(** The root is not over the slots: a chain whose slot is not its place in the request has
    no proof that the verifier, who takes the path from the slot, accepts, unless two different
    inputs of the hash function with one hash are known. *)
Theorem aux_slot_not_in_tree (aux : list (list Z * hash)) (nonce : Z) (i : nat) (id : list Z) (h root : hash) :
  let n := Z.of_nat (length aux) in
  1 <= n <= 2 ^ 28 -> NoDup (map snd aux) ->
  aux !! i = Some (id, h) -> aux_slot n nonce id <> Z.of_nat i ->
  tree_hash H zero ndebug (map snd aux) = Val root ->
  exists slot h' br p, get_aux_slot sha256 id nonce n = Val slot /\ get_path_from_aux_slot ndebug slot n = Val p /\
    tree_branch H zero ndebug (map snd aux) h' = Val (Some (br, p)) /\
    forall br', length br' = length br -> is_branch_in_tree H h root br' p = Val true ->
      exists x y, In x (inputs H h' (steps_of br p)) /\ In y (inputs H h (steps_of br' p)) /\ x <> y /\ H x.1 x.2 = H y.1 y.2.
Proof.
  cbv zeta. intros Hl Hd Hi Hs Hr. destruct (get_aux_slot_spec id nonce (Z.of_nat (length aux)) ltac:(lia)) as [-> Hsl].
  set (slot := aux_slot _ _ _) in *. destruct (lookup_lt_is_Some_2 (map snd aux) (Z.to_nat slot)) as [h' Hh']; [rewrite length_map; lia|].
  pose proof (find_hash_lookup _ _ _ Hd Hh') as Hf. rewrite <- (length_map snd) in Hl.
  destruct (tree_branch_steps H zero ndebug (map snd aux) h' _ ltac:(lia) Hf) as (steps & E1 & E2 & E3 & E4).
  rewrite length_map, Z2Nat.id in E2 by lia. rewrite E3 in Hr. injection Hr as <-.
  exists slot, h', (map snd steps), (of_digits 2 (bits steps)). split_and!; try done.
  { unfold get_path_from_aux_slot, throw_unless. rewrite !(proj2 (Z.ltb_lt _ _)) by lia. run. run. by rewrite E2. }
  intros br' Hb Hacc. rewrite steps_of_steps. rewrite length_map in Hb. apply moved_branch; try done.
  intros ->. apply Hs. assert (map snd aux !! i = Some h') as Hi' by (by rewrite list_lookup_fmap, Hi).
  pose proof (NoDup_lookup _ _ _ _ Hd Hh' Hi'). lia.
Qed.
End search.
- - -
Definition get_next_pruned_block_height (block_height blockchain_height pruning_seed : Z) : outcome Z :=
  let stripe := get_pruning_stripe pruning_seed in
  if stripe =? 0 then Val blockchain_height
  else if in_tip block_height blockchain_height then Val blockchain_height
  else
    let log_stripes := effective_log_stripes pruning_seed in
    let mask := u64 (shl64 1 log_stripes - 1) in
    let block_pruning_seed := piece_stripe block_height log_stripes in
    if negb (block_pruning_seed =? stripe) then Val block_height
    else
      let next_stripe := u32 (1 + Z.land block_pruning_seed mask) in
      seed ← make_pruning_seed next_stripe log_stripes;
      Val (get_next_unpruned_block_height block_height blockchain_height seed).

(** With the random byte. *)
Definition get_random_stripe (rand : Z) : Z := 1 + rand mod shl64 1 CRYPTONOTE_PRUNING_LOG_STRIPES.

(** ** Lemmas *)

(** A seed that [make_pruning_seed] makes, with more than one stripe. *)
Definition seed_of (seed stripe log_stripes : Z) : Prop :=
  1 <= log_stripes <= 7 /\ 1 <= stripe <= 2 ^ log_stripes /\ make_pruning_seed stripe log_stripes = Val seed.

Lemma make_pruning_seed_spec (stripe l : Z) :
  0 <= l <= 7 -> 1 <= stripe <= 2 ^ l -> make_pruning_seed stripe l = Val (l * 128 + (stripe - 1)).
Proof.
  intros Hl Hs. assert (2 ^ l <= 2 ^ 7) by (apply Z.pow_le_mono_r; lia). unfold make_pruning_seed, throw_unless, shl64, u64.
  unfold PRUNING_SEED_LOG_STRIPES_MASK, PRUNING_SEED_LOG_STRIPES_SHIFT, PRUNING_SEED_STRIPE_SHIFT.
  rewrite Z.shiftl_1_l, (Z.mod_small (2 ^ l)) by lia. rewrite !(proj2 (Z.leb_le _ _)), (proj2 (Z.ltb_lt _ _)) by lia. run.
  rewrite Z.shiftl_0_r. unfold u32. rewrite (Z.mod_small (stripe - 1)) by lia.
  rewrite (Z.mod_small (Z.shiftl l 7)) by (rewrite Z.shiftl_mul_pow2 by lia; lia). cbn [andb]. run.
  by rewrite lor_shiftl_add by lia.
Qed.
- - -
▸ **REQUIREMENT**: In the data above, find the line with "exists x y, In" and the line with "cbv zeta. intros". Retype both, plus every line between them, exactly.

▸ **SOLUTION TO THE PROBLEM**:
      exists x y, In x (inputs H h' (steps_of br p)) /\ In y (inputs H h (steps_of br' p)) /\ x <> y /\ H x.1 x.2 = H y.1 y.2.
Proof.
  cbv zeta. intros Hl Hd Hi Hs Hr. destruct (get_aux_slot_spec id nonce (Z.of_nat (length aux)) ltac:(lia)) as [-> Hsl].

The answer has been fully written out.